WORK INSTRUCTION -
Every line of the entries below that mentions "length" is to be copied out.

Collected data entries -
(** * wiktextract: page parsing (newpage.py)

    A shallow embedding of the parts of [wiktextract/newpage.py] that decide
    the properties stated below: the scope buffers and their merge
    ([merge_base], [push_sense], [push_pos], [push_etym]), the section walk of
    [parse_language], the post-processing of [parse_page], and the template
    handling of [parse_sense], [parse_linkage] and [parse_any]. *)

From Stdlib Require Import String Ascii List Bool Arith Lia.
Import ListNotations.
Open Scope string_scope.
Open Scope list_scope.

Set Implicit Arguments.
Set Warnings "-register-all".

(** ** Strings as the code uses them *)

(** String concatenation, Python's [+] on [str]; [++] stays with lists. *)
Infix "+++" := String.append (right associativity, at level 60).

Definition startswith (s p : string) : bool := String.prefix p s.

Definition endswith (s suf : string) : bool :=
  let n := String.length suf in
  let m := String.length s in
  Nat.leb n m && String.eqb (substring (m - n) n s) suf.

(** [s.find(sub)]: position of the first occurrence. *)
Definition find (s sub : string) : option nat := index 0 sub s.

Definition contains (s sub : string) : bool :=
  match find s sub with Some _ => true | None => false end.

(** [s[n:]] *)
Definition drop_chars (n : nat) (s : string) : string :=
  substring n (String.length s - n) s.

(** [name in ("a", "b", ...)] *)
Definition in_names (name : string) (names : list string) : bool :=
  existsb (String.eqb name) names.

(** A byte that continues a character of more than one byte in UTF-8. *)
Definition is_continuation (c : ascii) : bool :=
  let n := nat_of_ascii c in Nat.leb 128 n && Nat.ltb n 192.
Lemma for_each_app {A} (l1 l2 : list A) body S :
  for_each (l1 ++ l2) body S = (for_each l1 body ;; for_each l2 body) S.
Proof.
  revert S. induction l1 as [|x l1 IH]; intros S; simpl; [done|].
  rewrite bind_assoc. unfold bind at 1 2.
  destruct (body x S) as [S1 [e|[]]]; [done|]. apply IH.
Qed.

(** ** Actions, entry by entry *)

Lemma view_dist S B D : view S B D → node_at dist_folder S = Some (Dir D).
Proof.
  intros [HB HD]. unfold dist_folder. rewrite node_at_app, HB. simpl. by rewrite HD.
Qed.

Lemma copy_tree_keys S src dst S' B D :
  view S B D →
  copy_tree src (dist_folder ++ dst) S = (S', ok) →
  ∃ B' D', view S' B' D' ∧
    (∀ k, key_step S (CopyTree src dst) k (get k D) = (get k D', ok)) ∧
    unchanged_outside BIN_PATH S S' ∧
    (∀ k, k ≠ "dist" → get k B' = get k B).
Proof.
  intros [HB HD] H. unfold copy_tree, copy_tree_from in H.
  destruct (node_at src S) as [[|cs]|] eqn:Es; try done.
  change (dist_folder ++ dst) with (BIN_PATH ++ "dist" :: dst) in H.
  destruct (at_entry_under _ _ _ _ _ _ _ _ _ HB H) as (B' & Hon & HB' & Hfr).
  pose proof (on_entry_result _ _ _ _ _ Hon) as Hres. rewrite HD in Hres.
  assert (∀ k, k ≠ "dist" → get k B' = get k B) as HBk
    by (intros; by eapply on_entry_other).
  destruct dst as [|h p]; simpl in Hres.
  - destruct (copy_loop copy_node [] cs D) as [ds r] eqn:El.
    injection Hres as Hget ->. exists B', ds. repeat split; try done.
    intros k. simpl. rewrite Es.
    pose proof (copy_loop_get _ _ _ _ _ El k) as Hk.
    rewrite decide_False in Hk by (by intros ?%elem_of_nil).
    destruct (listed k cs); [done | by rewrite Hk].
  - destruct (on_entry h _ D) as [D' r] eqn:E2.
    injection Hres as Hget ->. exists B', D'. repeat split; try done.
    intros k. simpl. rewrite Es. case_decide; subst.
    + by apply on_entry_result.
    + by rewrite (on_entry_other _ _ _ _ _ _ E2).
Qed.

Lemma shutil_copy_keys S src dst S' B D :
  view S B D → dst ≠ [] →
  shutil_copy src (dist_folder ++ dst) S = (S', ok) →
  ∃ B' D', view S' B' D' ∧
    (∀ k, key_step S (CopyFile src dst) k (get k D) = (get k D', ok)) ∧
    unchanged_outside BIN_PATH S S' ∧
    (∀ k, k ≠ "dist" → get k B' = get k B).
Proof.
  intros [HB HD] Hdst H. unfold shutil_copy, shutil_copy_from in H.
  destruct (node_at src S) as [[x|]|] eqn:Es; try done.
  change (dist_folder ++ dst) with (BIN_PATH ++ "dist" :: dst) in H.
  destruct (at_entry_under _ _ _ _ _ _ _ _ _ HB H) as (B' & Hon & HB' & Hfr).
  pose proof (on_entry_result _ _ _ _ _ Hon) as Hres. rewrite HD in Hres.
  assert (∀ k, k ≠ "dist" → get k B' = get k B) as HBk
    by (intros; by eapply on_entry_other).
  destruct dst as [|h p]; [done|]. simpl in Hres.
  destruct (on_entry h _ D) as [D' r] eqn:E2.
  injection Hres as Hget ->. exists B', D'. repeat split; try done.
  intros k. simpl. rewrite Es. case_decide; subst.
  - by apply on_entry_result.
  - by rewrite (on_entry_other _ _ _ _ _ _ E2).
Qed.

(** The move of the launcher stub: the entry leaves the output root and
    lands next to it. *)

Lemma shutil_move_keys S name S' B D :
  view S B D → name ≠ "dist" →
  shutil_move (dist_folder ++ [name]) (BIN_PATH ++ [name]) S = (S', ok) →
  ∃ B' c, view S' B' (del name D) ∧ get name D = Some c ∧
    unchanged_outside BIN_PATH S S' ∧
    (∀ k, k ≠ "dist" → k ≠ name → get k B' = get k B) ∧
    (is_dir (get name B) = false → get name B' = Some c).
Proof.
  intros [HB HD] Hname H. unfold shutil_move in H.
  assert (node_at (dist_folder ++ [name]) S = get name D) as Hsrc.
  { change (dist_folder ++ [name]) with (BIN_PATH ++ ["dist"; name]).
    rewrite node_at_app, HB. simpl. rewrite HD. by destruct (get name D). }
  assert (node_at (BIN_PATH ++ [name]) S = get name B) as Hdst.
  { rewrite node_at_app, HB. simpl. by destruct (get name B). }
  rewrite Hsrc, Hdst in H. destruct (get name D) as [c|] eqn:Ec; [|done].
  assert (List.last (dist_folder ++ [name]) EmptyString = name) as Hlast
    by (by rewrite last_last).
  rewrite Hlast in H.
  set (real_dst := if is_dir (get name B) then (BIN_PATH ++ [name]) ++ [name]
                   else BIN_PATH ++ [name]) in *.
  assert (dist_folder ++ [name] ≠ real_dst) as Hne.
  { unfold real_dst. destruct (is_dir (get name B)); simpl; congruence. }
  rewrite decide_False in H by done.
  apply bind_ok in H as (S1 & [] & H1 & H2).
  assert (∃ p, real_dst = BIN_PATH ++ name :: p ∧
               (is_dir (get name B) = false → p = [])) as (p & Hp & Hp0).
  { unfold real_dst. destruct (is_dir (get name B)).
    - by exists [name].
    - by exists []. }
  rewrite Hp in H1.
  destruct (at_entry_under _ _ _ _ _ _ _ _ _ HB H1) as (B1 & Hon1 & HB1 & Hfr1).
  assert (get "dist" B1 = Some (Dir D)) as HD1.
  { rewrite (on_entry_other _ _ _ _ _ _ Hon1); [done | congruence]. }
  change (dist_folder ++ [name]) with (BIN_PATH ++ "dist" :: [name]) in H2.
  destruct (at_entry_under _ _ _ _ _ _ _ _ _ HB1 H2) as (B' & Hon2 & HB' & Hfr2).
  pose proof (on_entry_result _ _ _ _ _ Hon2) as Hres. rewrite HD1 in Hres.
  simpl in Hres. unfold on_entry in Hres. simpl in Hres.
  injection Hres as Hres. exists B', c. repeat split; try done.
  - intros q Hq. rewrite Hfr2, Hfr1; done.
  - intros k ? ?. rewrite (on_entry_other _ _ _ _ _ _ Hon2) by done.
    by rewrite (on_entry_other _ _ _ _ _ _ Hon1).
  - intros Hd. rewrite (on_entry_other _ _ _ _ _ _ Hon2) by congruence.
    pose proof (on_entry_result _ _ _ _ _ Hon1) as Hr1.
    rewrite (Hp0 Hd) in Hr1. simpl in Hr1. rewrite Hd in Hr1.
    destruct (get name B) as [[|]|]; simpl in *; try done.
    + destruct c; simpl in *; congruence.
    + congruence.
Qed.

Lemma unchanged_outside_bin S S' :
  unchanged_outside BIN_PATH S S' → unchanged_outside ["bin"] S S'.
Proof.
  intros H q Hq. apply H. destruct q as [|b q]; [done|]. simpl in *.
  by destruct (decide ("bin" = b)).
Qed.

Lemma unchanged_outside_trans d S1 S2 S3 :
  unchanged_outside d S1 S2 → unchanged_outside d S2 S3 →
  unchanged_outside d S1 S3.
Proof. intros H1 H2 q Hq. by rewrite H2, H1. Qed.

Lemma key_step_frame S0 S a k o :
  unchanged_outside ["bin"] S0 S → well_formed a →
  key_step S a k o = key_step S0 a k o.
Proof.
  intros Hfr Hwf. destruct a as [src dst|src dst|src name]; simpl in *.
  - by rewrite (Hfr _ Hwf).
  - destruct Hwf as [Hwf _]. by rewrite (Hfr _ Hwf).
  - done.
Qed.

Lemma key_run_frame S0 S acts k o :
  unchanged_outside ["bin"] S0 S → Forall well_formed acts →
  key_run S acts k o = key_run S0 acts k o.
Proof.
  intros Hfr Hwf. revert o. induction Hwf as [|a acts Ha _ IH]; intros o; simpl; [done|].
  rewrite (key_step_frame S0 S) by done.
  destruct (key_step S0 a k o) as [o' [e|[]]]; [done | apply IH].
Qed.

SOLUTION BELOW -
  let n := String.length suf in
  let m := String.length s in
  substring n (String.length s - n) s.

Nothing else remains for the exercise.